**GIVEN INFORMATION:**
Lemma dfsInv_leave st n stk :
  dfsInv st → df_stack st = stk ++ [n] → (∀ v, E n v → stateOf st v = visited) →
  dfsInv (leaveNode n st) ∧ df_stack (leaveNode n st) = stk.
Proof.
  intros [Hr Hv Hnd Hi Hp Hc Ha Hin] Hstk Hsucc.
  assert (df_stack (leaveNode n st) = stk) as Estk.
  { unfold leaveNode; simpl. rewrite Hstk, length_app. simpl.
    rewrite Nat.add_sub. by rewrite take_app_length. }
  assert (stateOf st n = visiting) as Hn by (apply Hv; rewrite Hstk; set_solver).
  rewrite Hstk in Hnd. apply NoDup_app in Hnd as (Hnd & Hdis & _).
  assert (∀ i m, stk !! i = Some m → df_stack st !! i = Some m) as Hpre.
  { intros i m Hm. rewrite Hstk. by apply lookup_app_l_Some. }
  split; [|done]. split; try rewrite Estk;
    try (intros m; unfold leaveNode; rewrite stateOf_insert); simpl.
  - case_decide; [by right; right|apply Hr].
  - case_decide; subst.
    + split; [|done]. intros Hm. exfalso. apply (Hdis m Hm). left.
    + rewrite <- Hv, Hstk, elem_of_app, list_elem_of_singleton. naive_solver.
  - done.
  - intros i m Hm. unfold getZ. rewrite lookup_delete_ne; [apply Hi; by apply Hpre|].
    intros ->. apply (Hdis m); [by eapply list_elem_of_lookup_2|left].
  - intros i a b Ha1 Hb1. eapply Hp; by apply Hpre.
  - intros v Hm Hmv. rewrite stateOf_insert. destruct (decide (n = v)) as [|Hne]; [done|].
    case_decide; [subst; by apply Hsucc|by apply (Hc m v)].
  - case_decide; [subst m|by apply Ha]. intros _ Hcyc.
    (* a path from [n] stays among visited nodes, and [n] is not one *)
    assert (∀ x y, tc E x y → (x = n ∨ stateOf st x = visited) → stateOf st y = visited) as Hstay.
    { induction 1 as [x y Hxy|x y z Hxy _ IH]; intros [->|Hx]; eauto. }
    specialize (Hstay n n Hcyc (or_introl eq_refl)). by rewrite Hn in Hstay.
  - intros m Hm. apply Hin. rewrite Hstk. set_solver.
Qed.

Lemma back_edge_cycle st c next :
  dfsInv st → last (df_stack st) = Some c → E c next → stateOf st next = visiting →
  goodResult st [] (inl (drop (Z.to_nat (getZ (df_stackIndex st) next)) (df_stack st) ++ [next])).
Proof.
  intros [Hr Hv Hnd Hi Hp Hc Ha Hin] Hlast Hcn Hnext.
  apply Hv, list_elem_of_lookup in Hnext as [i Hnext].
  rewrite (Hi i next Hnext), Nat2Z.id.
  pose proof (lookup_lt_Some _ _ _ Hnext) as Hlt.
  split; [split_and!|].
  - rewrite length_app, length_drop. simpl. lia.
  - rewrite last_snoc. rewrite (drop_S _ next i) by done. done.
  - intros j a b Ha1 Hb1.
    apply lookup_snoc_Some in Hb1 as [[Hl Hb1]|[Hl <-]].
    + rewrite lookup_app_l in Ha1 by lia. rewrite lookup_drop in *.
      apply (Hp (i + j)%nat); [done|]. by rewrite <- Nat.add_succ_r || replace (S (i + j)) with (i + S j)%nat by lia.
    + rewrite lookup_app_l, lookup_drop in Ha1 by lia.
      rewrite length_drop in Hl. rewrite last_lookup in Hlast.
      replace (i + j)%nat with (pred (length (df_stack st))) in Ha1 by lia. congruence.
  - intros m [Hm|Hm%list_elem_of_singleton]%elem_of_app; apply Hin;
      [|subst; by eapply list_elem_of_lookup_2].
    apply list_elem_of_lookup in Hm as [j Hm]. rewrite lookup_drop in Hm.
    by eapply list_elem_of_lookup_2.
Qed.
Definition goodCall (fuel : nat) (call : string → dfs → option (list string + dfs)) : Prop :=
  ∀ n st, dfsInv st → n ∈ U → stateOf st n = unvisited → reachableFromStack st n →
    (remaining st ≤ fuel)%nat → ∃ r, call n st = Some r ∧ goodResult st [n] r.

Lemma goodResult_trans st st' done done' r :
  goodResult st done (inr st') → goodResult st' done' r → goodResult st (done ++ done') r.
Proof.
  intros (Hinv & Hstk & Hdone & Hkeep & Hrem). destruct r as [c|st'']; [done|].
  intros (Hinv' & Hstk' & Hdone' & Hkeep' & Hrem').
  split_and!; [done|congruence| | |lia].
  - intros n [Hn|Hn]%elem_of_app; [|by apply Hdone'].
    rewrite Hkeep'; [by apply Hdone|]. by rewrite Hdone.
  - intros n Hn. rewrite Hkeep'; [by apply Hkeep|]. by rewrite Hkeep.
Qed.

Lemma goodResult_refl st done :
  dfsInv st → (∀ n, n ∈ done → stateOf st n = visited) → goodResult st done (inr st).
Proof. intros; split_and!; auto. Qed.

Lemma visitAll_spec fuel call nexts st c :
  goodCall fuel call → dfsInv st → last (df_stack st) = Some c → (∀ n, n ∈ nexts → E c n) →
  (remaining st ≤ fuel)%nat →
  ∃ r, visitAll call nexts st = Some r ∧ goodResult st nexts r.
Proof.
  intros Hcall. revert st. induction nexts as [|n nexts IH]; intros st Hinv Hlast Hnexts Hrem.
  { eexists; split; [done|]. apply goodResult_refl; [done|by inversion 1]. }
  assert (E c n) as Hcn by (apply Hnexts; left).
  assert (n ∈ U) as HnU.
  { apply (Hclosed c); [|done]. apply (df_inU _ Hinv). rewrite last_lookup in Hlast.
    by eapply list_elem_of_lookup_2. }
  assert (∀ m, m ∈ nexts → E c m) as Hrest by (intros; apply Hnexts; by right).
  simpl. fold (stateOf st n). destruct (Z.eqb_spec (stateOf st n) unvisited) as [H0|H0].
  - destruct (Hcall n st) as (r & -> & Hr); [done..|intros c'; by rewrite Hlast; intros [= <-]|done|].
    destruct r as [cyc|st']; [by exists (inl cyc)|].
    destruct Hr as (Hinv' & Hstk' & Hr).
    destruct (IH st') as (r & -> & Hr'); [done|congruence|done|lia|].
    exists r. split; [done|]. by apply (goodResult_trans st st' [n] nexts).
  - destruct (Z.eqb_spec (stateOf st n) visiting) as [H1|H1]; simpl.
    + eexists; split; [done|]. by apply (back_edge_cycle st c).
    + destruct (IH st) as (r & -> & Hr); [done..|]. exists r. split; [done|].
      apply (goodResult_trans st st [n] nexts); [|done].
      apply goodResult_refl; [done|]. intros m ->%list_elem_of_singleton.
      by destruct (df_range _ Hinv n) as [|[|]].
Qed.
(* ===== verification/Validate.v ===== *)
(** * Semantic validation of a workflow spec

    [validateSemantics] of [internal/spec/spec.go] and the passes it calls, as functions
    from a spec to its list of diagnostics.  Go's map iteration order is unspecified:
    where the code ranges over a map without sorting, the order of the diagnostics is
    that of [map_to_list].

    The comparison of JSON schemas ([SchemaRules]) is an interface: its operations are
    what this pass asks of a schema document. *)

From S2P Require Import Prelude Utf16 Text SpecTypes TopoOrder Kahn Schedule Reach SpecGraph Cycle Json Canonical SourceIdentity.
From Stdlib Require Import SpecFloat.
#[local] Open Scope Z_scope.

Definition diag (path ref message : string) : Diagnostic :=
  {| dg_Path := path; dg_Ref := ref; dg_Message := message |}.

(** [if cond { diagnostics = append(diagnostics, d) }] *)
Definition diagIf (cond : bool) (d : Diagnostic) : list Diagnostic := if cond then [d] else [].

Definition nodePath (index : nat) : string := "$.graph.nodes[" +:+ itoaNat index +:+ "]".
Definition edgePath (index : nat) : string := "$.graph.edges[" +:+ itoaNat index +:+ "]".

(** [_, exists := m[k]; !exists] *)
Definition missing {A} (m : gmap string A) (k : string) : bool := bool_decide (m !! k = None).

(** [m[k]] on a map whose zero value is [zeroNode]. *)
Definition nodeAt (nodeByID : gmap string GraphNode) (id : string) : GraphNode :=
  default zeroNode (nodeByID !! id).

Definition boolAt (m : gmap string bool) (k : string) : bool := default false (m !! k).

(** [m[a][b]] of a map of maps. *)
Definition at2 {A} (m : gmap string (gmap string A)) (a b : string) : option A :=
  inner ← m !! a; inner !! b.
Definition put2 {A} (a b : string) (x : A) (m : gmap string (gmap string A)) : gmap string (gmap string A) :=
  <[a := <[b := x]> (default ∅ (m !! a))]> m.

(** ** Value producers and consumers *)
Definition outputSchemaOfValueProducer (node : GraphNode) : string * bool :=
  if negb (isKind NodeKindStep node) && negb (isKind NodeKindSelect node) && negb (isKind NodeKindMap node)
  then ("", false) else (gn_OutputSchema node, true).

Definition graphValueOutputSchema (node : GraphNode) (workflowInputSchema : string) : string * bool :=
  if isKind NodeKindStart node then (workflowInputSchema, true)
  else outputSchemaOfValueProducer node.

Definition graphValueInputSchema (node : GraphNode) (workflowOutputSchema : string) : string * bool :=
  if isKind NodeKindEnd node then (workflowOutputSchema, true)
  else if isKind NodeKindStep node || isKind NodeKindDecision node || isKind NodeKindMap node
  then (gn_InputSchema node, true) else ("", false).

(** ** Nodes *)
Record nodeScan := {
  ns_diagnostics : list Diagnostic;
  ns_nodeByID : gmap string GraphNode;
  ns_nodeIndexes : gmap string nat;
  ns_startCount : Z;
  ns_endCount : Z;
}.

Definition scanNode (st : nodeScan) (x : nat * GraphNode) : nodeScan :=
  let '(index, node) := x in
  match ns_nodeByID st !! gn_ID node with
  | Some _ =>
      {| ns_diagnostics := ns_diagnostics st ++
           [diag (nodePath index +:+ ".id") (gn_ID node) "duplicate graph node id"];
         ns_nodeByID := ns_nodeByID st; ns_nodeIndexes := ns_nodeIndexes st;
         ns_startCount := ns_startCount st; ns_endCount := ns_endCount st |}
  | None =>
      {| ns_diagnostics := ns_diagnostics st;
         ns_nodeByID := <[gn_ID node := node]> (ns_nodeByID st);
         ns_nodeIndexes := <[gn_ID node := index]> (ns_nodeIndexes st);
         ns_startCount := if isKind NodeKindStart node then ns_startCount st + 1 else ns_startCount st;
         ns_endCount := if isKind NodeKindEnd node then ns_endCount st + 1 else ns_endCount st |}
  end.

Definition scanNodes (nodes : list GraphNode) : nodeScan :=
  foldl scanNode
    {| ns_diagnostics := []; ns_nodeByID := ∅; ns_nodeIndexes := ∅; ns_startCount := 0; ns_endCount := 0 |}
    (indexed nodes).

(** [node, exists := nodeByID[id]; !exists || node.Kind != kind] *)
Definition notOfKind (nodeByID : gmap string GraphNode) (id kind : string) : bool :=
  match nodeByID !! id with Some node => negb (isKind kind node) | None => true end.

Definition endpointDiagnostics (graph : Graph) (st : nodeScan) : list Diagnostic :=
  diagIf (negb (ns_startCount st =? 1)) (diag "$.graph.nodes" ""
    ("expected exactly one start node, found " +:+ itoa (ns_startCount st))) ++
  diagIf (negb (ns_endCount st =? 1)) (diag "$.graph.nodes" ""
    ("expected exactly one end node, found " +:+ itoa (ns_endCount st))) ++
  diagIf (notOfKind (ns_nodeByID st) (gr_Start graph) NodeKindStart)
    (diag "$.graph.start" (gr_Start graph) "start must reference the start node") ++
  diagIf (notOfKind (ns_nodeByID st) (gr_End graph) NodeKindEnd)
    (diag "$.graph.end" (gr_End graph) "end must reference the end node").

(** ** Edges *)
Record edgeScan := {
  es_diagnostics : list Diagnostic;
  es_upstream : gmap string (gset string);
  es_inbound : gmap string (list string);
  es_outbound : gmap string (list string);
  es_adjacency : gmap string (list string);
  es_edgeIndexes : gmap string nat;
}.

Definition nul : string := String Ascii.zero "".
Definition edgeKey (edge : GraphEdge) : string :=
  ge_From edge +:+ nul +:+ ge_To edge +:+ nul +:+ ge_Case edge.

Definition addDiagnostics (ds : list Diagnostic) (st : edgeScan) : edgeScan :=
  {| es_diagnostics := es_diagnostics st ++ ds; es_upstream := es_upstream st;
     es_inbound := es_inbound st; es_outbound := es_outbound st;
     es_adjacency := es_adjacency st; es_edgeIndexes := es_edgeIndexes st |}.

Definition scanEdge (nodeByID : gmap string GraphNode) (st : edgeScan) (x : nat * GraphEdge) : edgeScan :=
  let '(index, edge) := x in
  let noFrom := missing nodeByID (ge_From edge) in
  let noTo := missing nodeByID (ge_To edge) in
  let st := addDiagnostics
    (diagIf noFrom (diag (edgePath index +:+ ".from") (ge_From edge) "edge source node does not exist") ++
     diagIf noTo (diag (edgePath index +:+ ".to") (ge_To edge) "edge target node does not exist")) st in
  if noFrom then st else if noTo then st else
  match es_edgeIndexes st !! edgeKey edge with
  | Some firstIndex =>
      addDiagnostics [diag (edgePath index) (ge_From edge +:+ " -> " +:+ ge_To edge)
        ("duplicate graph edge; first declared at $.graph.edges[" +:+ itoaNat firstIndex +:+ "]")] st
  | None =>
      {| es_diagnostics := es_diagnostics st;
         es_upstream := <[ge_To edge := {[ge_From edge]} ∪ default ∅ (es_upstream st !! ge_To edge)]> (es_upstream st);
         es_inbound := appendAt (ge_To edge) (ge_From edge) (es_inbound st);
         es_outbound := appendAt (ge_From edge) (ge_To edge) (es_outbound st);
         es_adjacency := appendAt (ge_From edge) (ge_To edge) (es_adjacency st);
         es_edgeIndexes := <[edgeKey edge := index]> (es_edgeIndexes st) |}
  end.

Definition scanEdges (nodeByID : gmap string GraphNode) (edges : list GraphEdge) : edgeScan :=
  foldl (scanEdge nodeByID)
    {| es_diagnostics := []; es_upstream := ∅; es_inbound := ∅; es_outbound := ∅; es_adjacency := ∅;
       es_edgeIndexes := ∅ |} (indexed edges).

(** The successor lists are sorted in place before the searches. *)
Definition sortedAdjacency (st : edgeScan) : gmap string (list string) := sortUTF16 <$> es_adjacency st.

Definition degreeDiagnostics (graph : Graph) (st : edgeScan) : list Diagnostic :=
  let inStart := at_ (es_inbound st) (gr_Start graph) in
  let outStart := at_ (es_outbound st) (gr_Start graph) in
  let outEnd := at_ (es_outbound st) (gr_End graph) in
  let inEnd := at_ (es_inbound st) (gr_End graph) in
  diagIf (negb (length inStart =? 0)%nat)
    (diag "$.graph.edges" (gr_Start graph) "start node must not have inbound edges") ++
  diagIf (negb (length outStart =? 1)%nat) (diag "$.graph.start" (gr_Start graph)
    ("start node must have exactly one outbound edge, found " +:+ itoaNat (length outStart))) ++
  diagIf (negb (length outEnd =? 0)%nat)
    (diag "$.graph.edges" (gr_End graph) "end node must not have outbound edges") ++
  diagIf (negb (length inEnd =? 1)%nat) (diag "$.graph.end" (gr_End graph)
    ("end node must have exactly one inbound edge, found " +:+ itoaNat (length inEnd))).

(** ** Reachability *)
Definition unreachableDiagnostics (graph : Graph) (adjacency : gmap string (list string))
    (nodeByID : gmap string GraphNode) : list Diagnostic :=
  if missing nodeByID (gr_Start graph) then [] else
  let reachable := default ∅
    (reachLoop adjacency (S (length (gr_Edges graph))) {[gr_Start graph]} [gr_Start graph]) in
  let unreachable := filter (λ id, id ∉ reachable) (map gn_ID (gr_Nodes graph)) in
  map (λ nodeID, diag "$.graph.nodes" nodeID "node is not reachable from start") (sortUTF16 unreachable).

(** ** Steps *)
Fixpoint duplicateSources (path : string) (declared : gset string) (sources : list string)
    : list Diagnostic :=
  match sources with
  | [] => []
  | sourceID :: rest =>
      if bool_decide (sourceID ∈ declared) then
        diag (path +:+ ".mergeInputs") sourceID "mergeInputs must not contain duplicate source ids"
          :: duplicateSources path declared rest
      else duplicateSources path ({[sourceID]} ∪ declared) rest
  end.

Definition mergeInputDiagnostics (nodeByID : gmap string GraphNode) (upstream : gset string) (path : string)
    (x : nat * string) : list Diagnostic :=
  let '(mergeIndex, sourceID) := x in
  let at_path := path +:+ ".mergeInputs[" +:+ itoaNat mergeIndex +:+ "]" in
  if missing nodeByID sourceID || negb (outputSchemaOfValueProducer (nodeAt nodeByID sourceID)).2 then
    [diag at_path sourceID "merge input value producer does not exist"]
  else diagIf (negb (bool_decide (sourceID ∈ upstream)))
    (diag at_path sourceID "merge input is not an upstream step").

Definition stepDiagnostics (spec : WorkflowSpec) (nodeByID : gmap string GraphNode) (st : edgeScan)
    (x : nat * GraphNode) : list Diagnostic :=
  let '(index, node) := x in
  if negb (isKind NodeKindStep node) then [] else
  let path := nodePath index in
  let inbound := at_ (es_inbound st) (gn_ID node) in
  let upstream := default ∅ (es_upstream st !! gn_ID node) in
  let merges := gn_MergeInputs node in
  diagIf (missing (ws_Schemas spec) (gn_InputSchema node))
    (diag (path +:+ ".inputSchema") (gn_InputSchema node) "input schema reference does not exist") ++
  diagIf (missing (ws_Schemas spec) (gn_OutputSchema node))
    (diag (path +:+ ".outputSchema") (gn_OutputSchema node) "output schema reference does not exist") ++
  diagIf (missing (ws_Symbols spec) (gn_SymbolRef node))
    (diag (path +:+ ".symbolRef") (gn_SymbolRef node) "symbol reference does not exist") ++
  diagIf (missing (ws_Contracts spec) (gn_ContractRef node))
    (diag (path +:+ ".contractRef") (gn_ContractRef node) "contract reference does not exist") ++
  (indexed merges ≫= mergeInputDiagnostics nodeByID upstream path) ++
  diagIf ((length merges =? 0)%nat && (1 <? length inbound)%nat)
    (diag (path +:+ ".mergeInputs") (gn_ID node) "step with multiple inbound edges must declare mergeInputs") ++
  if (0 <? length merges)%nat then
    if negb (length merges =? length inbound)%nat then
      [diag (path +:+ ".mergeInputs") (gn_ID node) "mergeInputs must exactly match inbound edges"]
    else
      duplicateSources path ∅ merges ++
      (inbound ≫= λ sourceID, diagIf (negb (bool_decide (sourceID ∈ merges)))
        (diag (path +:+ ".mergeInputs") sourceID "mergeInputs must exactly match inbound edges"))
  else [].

**ASSIGNMENT:**
Going down the listing above, begin printing at the line with "apply lookup_snoc_Some in" and finish with the line with "- intros n [Hn|Hn]%elem_of_app;", exactly as they appear.

**WRITTEN RESPONSE:**
    apply lookup_snoc_Some in Hb1 as [[Hl Hb1]|[Hl <-]].
    + rewrite lookup_app_l in Ha1 by lia. rewrite lookup_drop in *.
      apply (Hp (i + j)%nat); [done|]. by rewrite <- Nat.add_succ_r || replace (S (i + j)) with (i + S j)%nat by lia.
    + rewrite lookup_app_l, lookup_drop in Ha1 by lia.
      rewrite length_drop in Hl. rewrite last_lookup in Hlast.
      replace (i + j)%nat with (pred (length (df_stack st))) in Ha1 by lia. congruence.
  - intros m [Hm|Hm%list_elem_of_singleton]%elem_of_app; apply Hin;
      [|subst; by eapply list_elem_of_lookup_2].
    apply list_elem_of_lookup in Hm as [j Hm]. rewrite lookup_drop in Hm.
    by eapply list_elem_of_lookup_2.
Qed.
Definition goodCall (fuel : nat) (call : string → dfs → option (list string + dfs)) : Prop :=
  ∀ n st, dfsInv st → n ∈ U → stateOf st n = unvisited → reachableFromStack st n →
    (remaining st ≤ fuel)%nat → ∃ r, call n st = Some r ∧ goodResult st [n] r.

Lemma goodResult_trans st st' done done' r :
  goodResult st done (inr st') → goodResult st' done' r → goodResult st (done ++ done') r.
Proof.
  intros (Hinv & Hstk & Hdone & Hkeep & Hrem). destruct r as [c|st'']; [done|].
  intros (Hinv' & Hstk' & Hdone' & Hkeep' & Hrem').
  split_and!; [done|congruence| | |lia].
  - intros n [Hn|Hn]%elem_of_app; [|by apply Hdone'].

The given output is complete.